** Opening Records to use block **

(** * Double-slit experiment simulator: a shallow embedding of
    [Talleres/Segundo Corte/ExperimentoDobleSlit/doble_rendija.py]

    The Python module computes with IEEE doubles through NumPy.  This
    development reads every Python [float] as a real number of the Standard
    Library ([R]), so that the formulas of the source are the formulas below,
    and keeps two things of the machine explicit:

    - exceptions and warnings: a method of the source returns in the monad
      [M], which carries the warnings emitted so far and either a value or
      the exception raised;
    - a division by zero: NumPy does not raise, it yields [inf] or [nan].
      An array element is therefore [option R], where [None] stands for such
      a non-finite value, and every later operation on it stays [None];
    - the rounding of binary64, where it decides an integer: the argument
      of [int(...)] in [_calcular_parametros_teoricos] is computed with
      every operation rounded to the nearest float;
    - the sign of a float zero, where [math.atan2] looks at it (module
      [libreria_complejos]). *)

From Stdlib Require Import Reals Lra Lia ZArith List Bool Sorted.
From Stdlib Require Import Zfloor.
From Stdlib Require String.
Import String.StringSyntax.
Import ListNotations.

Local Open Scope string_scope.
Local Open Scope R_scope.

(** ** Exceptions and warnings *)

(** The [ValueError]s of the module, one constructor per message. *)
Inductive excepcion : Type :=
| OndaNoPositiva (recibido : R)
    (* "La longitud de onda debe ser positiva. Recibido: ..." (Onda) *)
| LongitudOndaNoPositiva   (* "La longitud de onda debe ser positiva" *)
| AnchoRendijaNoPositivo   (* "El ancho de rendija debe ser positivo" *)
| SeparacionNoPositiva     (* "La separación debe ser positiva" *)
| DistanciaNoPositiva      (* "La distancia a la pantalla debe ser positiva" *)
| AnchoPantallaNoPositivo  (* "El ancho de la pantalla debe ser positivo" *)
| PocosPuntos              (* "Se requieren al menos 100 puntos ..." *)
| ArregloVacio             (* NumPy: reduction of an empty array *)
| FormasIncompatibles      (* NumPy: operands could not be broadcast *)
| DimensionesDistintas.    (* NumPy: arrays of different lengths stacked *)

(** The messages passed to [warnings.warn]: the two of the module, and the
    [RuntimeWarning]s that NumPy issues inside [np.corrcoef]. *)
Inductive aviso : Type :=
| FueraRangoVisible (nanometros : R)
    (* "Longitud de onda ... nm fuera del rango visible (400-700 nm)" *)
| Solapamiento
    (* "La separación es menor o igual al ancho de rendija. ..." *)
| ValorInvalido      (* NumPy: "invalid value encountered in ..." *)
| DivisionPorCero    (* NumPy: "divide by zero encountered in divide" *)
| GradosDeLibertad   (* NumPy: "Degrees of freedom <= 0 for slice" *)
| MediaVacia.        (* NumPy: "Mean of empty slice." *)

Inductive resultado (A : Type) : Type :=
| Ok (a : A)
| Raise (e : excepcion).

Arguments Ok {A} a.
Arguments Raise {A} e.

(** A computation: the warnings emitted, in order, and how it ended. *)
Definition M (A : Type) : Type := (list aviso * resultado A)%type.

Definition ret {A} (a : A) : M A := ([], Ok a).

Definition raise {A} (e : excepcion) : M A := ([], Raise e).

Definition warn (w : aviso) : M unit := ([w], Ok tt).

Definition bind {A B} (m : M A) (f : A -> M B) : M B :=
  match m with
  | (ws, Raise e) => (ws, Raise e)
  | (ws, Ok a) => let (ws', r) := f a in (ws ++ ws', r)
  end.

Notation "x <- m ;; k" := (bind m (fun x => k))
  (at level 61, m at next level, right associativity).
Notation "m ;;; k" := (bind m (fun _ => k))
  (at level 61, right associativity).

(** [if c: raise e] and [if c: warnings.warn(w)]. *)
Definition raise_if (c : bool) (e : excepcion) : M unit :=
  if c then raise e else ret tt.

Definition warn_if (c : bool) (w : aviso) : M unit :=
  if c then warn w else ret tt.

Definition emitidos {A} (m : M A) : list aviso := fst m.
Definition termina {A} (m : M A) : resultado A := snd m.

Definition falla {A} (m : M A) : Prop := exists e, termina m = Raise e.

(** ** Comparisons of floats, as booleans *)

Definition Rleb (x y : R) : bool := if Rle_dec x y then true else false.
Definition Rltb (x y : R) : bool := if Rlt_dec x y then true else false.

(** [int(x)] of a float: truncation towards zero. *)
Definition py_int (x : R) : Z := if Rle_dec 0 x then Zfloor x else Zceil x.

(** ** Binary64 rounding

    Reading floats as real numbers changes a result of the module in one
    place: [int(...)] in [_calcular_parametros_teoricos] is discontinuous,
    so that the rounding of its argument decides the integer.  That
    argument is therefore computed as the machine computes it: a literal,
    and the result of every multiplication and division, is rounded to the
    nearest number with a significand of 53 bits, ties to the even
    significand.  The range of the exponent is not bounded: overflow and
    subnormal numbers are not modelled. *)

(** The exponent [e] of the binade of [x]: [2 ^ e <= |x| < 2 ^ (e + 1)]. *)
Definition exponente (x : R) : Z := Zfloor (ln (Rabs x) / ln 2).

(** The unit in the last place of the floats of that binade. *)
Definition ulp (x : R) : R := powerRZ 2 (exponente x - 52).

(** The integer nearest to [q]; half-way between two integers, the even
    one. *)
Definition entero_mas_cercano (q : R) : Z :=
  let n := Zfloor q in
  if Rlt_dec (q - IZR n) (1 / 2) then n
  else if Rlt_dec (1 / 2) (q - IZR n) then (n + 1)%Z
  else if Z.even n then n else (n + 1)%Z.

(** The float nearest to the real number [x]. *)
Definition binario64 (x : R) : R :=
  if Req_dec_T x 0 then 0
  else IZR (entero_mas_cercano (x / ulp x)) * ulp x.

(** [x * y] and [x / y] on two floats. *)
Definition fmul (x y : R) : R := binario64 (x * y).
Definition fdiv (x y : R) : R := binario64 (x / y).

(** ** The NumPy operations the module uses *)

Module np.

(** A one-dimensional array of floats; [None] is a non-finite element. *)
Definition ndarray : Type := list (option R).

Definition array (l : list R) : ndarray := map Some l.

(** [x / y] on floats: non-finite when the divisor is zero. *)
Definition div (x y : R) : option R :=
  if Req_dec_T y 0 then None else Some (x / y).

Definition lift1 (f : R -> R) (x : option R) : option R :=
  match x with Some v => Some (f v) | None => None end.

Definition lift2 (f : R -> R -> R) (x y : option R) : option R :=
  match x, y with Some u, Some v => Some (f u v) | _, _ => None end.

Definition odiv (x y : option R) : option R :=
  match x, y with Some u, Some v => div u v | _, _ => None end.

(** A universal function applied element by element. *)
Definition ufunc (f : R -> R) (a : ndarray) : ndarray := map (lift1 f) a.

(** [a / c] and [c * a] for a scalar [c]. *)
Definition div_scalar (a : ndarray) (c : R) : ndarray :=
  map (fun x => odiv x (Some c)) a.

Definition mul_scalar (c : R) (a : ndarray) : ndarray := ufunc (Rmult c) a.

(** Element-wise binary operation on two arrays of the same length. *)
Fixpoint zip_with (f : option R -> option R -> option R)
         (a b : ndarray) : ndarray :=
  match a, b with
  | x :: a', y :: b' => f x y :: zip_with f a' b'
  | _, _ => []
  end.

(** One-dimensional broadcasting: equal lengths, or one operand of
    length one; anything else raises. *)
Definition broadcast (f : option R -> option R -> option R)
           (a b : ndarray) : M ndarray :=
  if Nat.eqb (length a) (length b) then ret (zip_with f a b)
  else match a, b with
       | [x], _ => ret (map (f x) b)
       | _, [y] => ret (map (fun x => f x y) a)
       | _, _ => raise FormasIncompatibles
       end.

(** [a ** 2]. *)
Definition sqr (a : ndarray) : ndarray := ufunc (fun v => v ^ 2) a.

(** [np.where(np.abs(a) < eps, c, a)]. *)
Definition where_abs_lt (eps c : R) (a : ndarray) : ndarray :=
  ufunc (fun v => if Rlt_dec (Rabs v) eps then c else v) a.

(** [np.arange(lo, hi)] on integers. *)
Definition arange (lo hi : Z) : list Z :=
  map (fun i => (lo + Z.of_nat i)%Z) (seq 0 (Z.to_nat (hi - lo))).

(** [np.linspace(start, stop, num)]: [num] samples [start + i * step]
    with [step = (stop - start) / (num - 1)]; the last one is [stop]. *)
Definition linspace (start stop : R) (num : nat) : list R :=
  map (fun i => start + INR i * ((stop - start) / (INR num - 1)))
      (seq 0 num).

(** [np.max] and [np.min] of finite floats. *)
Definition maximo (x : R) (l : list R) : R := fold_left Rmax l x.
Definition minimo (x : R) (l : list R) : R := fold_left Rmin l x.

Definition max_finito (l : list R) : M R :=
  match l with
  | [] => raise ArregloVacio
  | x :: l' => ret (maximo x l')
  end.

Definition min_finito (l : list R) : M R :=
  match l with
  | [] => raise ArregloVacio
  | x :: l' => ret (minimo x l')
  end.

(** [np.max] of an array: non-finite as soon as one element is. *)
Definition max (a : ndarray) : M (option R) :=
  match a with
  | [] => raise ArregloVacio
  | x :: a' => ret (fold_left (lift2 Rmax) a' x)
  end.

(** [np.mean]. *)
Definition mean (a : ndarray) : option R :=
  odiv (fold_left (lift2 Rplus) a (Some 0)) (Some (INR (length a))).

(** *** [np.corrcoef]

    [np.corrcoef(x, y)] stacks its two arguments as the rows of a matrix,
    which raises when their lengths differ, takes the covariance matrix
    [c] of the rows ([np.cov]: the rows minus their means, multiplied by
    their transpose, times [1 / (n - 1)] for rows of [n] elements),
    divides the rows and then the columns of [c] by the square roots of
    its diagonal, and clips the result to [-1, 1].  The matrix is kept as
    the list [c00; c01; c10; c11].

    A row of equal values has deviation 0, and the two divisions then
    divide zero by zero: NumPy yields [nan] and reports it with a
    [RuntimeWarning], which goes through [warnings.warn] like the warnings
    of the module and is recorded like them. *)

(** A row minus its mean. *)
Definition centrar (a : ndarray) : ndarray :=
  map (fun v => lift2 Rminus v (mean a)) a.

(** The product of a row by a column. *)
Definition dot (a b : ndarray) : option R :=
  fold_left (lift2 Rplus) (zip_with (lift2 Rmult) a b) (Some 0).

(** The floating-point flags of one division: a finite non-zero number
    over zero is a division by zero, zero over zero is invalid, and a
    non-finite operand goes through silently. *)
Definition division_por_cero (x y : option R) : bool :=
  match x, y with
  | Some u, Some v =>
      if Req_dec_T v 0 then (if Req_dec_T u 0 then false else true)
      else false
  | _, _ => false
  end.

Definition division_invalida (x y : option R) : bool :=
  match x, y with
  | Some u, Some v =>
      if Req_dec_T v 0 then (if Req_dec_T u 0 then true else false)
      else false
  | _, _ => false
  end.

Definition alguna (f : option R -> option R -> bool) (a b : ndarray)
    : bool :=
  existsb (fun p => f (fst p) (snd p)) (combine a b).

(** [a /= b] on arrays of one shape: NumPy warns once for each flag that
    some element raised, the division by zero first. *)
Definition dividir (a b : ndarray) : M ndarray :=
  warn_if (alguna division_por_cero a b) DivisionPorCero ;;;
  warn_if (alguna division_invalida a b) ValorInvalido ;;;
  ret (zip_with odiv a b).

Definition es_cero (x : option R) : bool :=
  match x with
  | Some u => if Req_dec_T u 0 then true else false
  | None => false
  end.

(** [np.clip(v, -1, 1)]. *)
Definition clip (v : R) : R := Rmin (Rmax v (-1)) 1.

** Closing Records to use block **
** Opening Records to use block **

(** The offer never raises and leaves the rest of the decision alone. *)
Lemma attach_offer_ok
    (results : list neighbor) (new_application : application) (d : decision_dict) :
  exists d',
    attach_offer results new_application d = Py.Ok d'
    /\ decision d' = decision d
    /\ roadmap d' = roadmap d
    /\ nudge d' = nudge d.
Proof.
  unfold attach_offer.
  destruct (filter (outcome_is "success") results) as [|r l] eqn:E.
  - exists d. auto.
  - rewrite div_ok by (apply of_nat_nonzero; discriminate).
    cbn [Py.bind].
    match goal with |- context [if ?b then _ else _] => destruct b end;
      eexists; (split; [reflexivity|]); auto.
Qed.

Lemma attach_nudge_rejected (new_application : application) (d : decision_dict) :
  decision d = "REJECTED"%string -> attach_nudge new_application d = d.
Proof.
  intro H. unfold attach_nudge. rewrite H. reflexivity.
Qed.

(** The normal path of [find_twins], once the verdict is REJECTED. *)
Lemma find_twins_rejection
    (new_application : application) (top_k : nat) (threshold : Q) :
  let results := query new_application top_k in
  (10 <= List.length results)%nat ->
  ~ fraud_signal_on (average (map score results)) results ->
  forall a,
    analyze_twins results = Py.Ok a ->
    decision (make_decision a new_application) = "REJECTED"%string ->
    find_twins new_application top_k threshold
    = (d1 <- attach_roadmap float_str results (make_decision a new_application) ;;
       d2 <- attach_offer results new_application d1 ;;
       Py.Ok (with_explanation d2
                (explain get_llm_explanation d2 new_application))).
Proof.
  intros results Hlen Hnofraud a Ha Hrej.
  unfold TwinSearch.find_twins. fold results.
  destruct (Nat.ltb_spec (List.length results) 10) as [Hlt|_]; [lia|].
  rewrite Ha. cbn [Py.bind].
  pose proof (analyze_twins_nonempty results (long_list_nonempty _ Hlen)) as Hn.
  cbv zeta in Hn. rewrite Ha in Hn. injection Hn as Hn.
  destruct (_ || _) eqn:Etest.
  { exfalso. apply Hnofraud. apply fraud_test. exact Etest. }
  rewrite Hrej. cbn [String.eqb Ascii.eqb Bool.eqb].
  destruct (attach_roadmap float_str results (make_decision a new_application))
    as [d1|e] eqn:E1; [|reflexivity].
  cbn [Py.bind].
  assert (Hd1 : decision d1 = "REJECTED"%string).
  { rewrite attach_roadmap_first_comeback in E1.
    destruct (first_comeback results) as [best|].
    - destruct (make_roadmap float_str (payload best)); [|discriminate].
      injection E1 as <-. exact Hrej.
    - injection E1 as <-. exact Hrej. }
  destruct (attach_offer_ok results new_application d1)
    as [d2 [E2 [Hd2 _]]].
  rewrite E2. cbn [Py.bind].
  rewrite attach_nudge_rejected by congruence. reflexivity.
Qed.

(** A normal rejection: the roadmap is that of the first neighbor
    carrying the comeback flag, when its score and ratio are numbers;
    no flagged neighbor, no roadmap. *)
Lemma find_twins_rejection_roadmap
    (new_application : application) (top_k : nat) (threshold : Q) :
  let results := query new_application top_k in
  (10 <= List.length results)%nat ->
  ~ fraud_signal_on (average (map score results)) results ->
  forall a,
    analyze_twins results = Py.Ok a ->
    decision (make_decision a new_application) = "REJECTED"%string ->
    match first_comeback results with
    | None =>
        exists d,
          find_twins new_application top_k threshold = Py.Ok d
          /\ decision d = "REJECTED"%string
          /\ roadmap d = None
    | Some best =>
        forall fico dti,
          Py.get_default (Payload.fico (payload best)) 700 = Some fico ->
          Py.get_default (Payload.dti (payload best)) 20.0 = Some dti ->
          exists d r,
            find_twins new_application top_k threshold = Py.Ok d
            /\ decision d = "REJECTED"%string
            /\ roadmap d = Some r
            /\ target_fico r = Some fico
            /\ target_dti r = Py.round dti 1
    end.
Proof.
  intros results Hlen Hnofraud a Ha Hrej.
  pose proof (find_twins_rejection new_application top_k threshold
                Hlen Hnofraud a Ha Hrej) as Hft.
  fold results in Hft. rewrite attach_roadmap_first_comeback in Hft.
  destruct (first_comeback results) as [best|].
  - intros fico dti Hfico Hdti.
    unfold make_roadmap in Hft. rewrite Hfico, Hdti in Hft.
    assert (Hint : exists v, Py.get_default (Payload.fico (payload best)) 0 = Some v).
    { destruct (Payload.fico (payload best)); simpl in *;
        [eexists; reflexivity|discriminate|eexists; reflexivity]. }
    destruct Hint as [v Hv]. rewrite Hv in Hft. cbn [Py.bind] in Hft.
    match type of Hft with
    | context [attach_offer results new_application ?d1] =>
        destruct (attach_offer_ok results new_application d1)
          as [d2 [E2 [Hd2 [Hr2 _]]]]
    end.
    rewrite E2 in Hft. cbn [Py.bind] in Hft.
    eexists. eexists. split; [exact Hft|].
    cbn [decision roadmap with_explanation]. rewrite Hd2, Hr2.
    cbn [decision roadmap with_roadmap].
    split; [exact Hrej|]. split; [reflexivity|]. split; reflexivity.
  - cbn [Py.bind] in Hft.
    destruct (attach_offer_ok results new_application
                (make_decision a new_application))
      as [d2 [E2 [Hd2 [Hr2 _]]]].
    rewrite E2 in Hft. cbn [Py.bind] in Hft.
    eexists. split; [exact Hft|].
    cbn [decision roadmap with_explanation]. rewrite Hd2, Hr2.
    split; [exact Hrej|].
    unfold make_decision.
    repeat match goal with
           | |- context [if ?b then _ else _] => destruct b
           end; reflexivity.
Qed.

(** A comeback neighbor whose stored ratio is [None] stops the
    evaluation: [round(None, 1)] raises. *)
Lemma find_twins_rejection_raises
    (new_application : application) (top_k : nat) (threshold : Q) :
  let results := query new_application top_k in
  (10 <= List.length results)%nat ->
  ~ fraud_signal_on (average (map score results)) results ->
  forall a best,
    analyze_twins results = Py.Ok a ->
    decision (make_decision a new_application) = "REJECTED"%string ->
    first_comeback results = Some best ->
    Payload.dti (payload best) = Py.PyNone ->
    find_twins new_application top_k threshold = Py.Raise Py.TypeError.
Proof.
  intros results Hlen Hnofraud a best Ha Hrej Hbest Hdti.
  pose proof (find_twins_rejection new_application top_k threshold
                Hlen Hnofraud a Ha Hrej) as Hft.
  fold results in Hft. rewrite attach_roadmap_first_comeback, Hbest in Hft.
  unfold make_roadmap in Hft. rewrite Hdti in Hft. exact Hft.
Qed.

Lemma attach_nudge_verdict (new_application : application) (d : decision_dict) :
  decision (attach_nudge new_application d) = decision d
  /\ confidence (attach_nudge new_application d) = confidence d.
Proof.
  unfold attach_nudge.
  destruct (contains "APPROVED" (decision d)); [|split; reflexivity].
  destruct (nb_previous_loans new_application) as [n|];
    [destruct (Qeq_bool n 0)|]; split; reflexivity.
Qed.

** Closing Records to use block **

## Exercise
Copy out, exactly and alone, the lines of the entries above between the ones holding "Definition max (a" and "Definition mean (a", inclusive.

## Response to this exercise
Definition max (a : ndarray) : M (option R) :=
  match a with
  | [] => raise ArregloVacio
  | x :: a' => ret (fold_left (lift2 Rmax) a' x)
  end.

(** [np.mean]. *)
Definition mean (a : ndarray) : option R :=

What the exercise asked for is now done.